*** Opening Extracted information ***

(** [handle_peer_connection]: one message is read and the connection closed. *)
Definition handle_peer_connection `{MP : MsgPack} (reach : Peer → bool) (s : SupervisorNode)
    (conn : Connection) (connected : bool) : res (SupervisorNode * list delivery * list SupEvent) :=
  '(raw, conn) ← conn_recv conn;
  m ← deserialize_message raw;
  r ← sup_step reach s (PeerMessage (body_ m));
  _ ← (conn_close connected conn).2;
  Ok r.

(** [_announce_worker], one turn *)
Definition announce (reach : Peer → bool) (s : SupervisorNode) : list delivery :=
  if is_leader s then (broadcast_message reach (SupervisorLeader (su_idx s)) (su_peers s)).1 else [].

(** [_runtime_worker]: a runtime that ends with [LeaderDownError] puts the event. *)
Definition runtime_ended (r : res unit) : list SupEvent :=
  match r with Exc LeaderDownError => [LeaderDown] | _ => [] end.

(** [_event_worker] over a queue of events, each with the peers it can reach. *)
Fixpoint sup_run (s : SupervisorNode) (es : list ((Peer → bool) * SupEvent)) : res (SupervisorNode * list delivery) :=
  match es with
  | [] => Ok (s, [])
  | (reach, e) :: es =>
      '(s, out, _) ← sup_step reach s e;
      '(s, outs) ← sup_run s es; Ok (s, out ++ outs)
  end.

(** ** [ReplicaRuntime], [LeaderLink] *)

Definition CONNECTION_RETRIES : nat := 5.

(** What an attempt to reach the leader, or a ping, meets. *)
Inductive attempt := AttemptFails | AttemptConnects.
Inductive pong := PongError | PongEmpty | PongData.

(** [_connect]: the first attempt that succeeds among the retries. *)
Fixpoint link_connect (retries : nat) (attempts : list attempt) : res (list attempt) :=
  match retries with
  | O => Exc LeaderDownError
  | S retries =>
      match attempts with
      | AttemptConnects :: rest => Ok rest
      | AttemptFails :: rest => link_connect retries rest
      | [] => Exc LeaderDownError
      end
  end.

(** [ping_pong] on an open link *)
Definition ping_pong (p : pong) : res unit :=
  match p with PongData => Ok tt | PongEmpty | PongError => Exc LeaderDownError end.

(** [_run]: connect, then ping until the leader stops answering; the list ends
    when the runtime is stopped. *)
Fixpoint ping_loop (pongs : list pong) : res unit :=
  match pongs with
  | [] => Ok tt
  | p :: pongs => _ ← ping_pong p; ping_loop pongs
  end.
Definition replica_run (attempts : list attempt) (pongs : list pong) : res unit :=
  _ ← link_connect CONNECTION_RETRIES attempts; ping_loop pongs.

(** ** [LeaderRuntime]: what it does with a replica's link *)

(** [b"pong"] *)
Definition PONG : bytes := [Byte.x70; Byte.x6f; Byte.x6e; Byte.x67].

(** [pong_ping]: one pong per ping, until the link is lost. *)
Fixpoint pong_ping (pings : list (res bytes)) : list bytes * res unit :=
  match pings with
  | [] => ([], Ok tt)
  | Ok (_ :: _) :: pings => let '(out, r) := pong_ping pings in (PONG :: out, r)
  | Ok [] :: _ | Exc _ :: _ => ([], Exc ReplicaDownError)
  end.

(** [handle_replica]: the container of a lost replica is started. *)
Definition handle_replica (rep_id : string) (pings : list (res bytes)) : list string :=
  match (pong_ping pings).2 with Exc ReplicaDownError => [rep_id] | _ => [] end.

(** [_revive_supervisors] *)
Definition revive_supervisors (nsupervisors : nat) : list string :=
  (λ i : nat, "supervisor_" +:+ str_int (Z.of_nat i)) <$> List.seq 0 nsupervisors.

(** ** The invariant of a supervisor *)

(** The leader it follows is a peer with a greater number, and its runtime pings
    that peer; a supervisor that leads follows nobody. *)
Record sup_inv (s : SupervisorNode) : Prop := {
  inv_follows : ∀ l, su_leader s = Some l →
    su_idx s < peer_idx l ∧ l ∈ su_peers s ∧ su_runtime s = Some (ReplicaRuntime (peer_host l));
  inv_leads : su_runtime s = Some LeaderRuntime → su_leader s = None;
  inv_idle : su_on_election s = false
}.

Lemma supervisor_init_inv i ps : sup_inv (supervisor_init i ps).
Proof. by split. Qed.

(** The two things a lost leader can lead to. *)
Lemma handle_leader_down_cases reach s : sup_inv s →
  let s' := (handle_leader_down reach s).1 in
  (is_leader s = true ∧ s' = s) ∨
  (is_leader s = false ∧ Exists (λ p, peer_gt p (su_idx s) = true ∧ reach p = true) (su_peers s) ∧ s' = set_leader s None) ∨
  (is_leader s = false ∧ Forall (λ p, peer_gt p (su_idx s) = true → reach p = false) (su_peers s) ∧
   s' = set_leader (promote s) None).
Proof.
  intros [_ _ Hi]. unfold handle_leader_down. rewrite Hi. destruct (is_leader s) eqn:El; [left; by split|right].
  unfold broadcast_message. cbn [set_on_election su_idx su_peers].
  set (greater := filter _ (su_peers s)). destruct (filter (λ p, reach p = true) greater) as [|p l] eqn:E.
  - right. split; [done|]. split; [|by destruct s; cbn in *; subst].
    apply Forall_forall. intros p Hp Hg. destruct (reach p) eqn:Er; [|done].
    assert (Hin : p ∈ filter (λ p, reach p = true) greater).
    { apply list_elem_of_filter. split; [done|]. by apply list_elem_of_filter. }
    rewrite E in Hin. by apply not_elem_of_nil in Hin.
  - left. split; [done|]. split; [|by destruct s; cbn in *; subst].
    apply Exists_exists. exists p.
    assert (Hin : p ∈ filter (λ p, reach p = true) greater) by (rewrite E; left).
    apply list_elem_of_filter in Hin as [Hr Hin]. by apply list_elem_of_filter in Hin as [Hg Hin].
Qed.

Lemma handle_leader_down_inv reach s : sup_inv s → sup_inv (handle_leader_down reach s).1.
Proof.
  intros Hs. pose proof Hs as [H1 H2 H3].
  destruct (handle_leader_down_cases reach s Hs) as [[_ ->]|[(_ & _ & ->)|(_ & _ & ->)]]; [done|by split..].
Qed.

(** What a claim does: nothing, or the claimant is followed. *)
Lemma handle_new_leader_cases reach s claim s' out :
  handle_new_leader reach s claim = Ok (s', out) →
  if (su_idx s <? claim) && (match su_leader s with Some l => peer_idx l <? claim | None => true end)
  then ∃ l, l ∈ su_peers s ∧ peer_idx l = claim ∧
       s' = mkSup (su_idx s) (su_peers s) (Some l) (Some (ReplicaRuntime (peer_host l))) false
  else s' = s.
Proof.
  unfold handle_new_leader. destruct (claim <=? su_idx s) eqn:E1.
  { intros [= <- _]. apply Z.leb_le in E1. by rewrite (proj2 (Z.ltb_ge _ _)) by done. }
  apply Z.leb_gt in E1. rewrite (proj2 (Z.ltb_lt _ _)) by done. cbn [andb].
  assert (Hadopt : (leader ← of_opt StopIteration (head (filter (λ p, peer_idx p = claim) (su_peers s)));
      Ok (set_on_election (downgrade (set_leader s (Some (mkPeer claim (peer_host leader)))) (peer_host leader)) false,
          @nil delivery)) = Ok (s', out) →
    ∃ l, l ∈ su_peers s ∧ peer_idx l = claim ∧
      s' = mkSup (su_idx s) (su_peers s) (Some l) (Some (ReplicaRuntime (peer_host l))) false).
  { intros H. apply bind_Ok in H as (l & Hl%of_opt_Ok & [= <- _]).
    destruct (filter _ (su_peers s)) as [|x xs] eqn:E; [done|]. injection Hl as ->.
    assert (Hin : l ∈ filter (λ p, peer_idx p = claim) (su_peers s)) by (rewrite E; left).
    apply list_elem_of_filter in Hin as [Hc Hin]. exists l. split; [done|]. split; [done|]. subst claim. by destruct l. }
  destruct (su_leader s) as [l|]; [|exact Hadopt]. destruct (claim <=? peer_idx l) eqn:E2.
  - intros [= <- _]. apply Z.leb_le in E2. by rewrite (proj2 (Z.ltb_ge _ _)) by done.
  - apply Z.leb_gt in E2. by rewrite (proj2 (Z.ltb_lt _ _)) by done.
Qed.

Lemma handle_new_leader_inv reach s claim s' out :
  sup_inv s → handle_new_leader reach s claim = Ok (s', out) → sup_inv s'.
Proof.
  intros Hs H. apply handle_new_leader_cases in H. destruct (_ && _) eqn:E; [|by subst].
  destruct H as (l & Hl & Hc & ->). apply andb_true_iff in E as [E _]. apply Z.ltb_lt in E.
  split; cbn; [|done|done]. intros l' [= <-]. split; [lia|done].
Qed.

Lemma sup_step_inv reach s e s' out q : sup_inv s → sup_step reach s e = Ok (s', out, q) → sup_inv s'.
Proof.
  intros Hs H. destruct e as [|msg]; cbn in H.
  - pose proof (handle_leader_down_inv reach s Hs). destruct (handle_leader_down reach s). by simplify_eq.
  - destruct msg; try by simplify_eq. apply bind_Ok in H as ([s1 o1] & H & [= <- <- <-]). by eapply handle_new_leader_inv.
Qed.

Lemma sup_run_inv es : ∀ s s' out, sup_inv s → sup_run s es = Ok (s', out) → sup_inv s'.
Proof.
  induction es as [|[reach e] es IH]; intros s s' out Hs H; cbn in H; [by simplify_eq|].
  apply bind_Ok in H as ([[s1 o1] q1] & H1 & H). apply bind_Ok in H as ([s2 o2] & H2 & [= <- _]).
  eapply IH; [|exact H2]. by eapply sup_step_inv.
Qed.

(** The configuration never changes. *)
Lemma sup_step_config reach s e s' out q : sup_step reach s e = Ok (s', out, q) →
  su_idx s' = su_idx s ∧ su_peers s' = su_peers s.
Proof.
  intros H. destruct e as [|msg]; cbn in H.
  - unfold handle_leader_down in H. destruct (su_on_election s); [by simplify_eq|]. destruct (is_leader s); [by simplify_eq|].
    destruct (broadcast_message _ _ _) as [o a]. destruct (0 <? a); [by simplify_eq|].
    destruct (broadcast_message _ _ _). by simplify_eq.
  - destruct msg; try by simplify_eq. apply bind_Ok in H as ([s1 o1] & H & [= <- <- <-]).
    apply handle_new_leader_cases in H. destruct (_ && _); [|by subst]. by destruct H as (l & _ & _ & ->).
Qed.

(** ** Sequences of events *)

Abbreviation occasion := ((Peer → bool) * SupEvent)%type.

(** Every claim is of a peer the supervisor knows, or of a lower number, and none
    is above [h]. *)
Definition claim_ok (s : SupervisorNode) (h : Z) (e : SupEvent) : Prop :=
  match e with
  | PeerMessage (SupervisorLeader i) => i ≤ h ∧ (i ≤ su_idx s ∨ ∃ p, p ∈ su_peers s ∧ peer_idx p = i)
  | _ => True
  end.

(** The supervisors it can follow without following one above [h]. *)
Definition follows_below (h : Z) (s : SupervisorNode) : Prop :=
  match su_leader s with Some l => peer_idx l ≤ h | None => True end.

Lemma new_leader_total reach s h i : claim_ok s h (PeerMessage (SupervisorLeader i)) →
  ∃ s' out, handle_new_leader reach s i = Ok (s', out).
Proof.
  intros [_ Hk]. unfold handle_new_leader. destruct (i <=? su_idx s) eqn:E; [by eexists _, _|].
  destruct (match su_leader s with Some l => i <=? peer_idx l | None => false end); [by eexists _, _|].
  destruct Hk as [Hk|(p & Hp & <-)]; [apply Z.leb_gt in E; lia|].
  destruct (filter _ (su_peers s)) as [|x xs] eqn:Ef; [|by eexists _, _].
  exfalso. apply (not_elem_of_nil p). rewrite <- Ef. by apply list_elem_of_filter.
Qed.

Lemma sup_step_total reach s h e : claim_ok s h e → ∃ s' out q, sup_step reach s e = Ok (s', out, q).
Proof.
  intros Hc. destruct e as [|msg]; cbn.
  - destruct (handle_leader_down reach s). by eexists _, _, _.
  - destruct msg; try by eexists _, _, _. destruct (new_leader_total reach s h idx Hc) as (s' & out & ->). by eexists _, _, _.
Qed.

Lemma claim_ok_config s s' h e : su_idx s' = su_idx s → su_peers s' = su_peers s → claim_ok s h e → claim_ok s' h e.
Proof. unfold claim_ok. intros -> ->. done. Qed.

(** A property kept by every step on allowed events holds at the end of a run. *)
Lemma sup_run_keeps (P : SupervisorNode → Prop) (ok : occasion → Prop) h es : ∀ s,
  (∀ s reach e s' out q, sup_inv s → P s → ok (reach, e) → claim_ok s h e →
     sup_step reach s e = Ok (s', out, q) → P s') →
  sup_inv s → P s → Forall ok es → Forall (λ x, claim_ok s h x.2) es →
  ∃ s' out, sup_run s es = Ok (s', out) ∧ sup_inv s' ∧ P s' ∧ su_idx s' = su_idx s ∧ su_peers s' = su_peers s.
Proof.
  induction es as [|[reach e] es IH]; intros s Hstep Hs HP Hok Hc; cbn [sup_run]; [by eexists s, []|].
  inversion_clear Hok as [|? ? Ho Hok']. inversion_clear Hc as [|? ? Hc1 Hc']. cbn [snd] in Hc1.
  destruct (sup_step_total reach s h e Hc1) as (s1 & o1 & q1 & E1). rewrite E1. cbn [mbind res_bind].
  destruct (sup_step_config _ _ _ _ _ _ E1) as [Hi Hp].
  destruct (IH s1 Hstep) as (s' & out & E & H1 & H2 & H3 & H4).
  - by eapply sup_step_inv.
  - by eapply Hstep.
  - done.
  - eapply Forall_impl; [exact Hc'|]. intros x. by apply claim_ok_config.
  - rewrite E. eexists s', _. split; [done|]. split; [done|]. split; [done|]. split; congruence.
Qed.

Lemma sup_run_app es1 es2 s s1 o1 :
  sup_run s es1 = Ok (s1, o1) →
  sup_run s (es1 ++ es2) = ('(s', o2) ← sup_run s1 es2; Ok (s', o1 ++ o2)).
Proof.
  revert s o1. induction es1 as [|[reach e] es1 IH]; intros s o1 H; cbn [app sup_run] in *.
  { injection H as -> <-. by destruct (sup_run s1 es2) as [[]|]. }
  destruct (sup_step reach s e) as [[[s0 o0] q0]|]; [|done]. cbn [mbind res_bind] in *.
  apply bind_Ok in H as ([s2 o2] & H & [= <- <-]). rewrite (IH _ _ H).
  destruct (sup_run s2 es2) as [[]|]; cbn; [by rewrite app_assoc|done].
Qed.

(** It follows the peer [h], and pings it. *)
Definition follows (s : SupervisorNode) (h : Z) : Prop :=
  ∃ l, su_leader s = Some l ∧ peer_idx l = h ∧ su_runtime s = Some (ReplicaRuntime (peer_host l)).

Lemma follows_stays h s reach e s' out q :
  follows s h → e ≠ LeaderDown → claim_ok s h e → sup_step reach s e = Ok (s', out, q) → follows s' h.
Proof.
  intros (l & H1 & H2 & H3) He Hc H. destruct e as [|msg]; [done|]. cbn in H.
  destruct msg; try (simplify_eq; by exists l). apply bind_Ok in H as ([s1 o1] & H & [= <- <- <-]).
  apply handle_new_leader_cases in H. rewrite H1 in H. destruct Hc as [Hc _].
  rewrite (proj2 (Z.ltb_ge (peer_idx l) _)), andb_false_r in H by lia. subst. by exists l.
Qed.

*** Closing Extracted information ***

* [Requirement]: For each line above that contains the word "SupervisorLeader", make a copy.

* [Task result]:
  if is_leader s then (broadcast_message reach (SupervisorLeader (su_idx s)) (su_peers s)).1 else [].
  | PeerMessage (SupervisorLeader i) => i ≤ h ∧ (i ≤ su_idx s ∨ ∃ p, p ∈ su_peers s ∧ peer_idx p = i)
Lemma new_leader_total reach s h i : claim_ok s h (PeerMessage (SupervisorLeader i)) →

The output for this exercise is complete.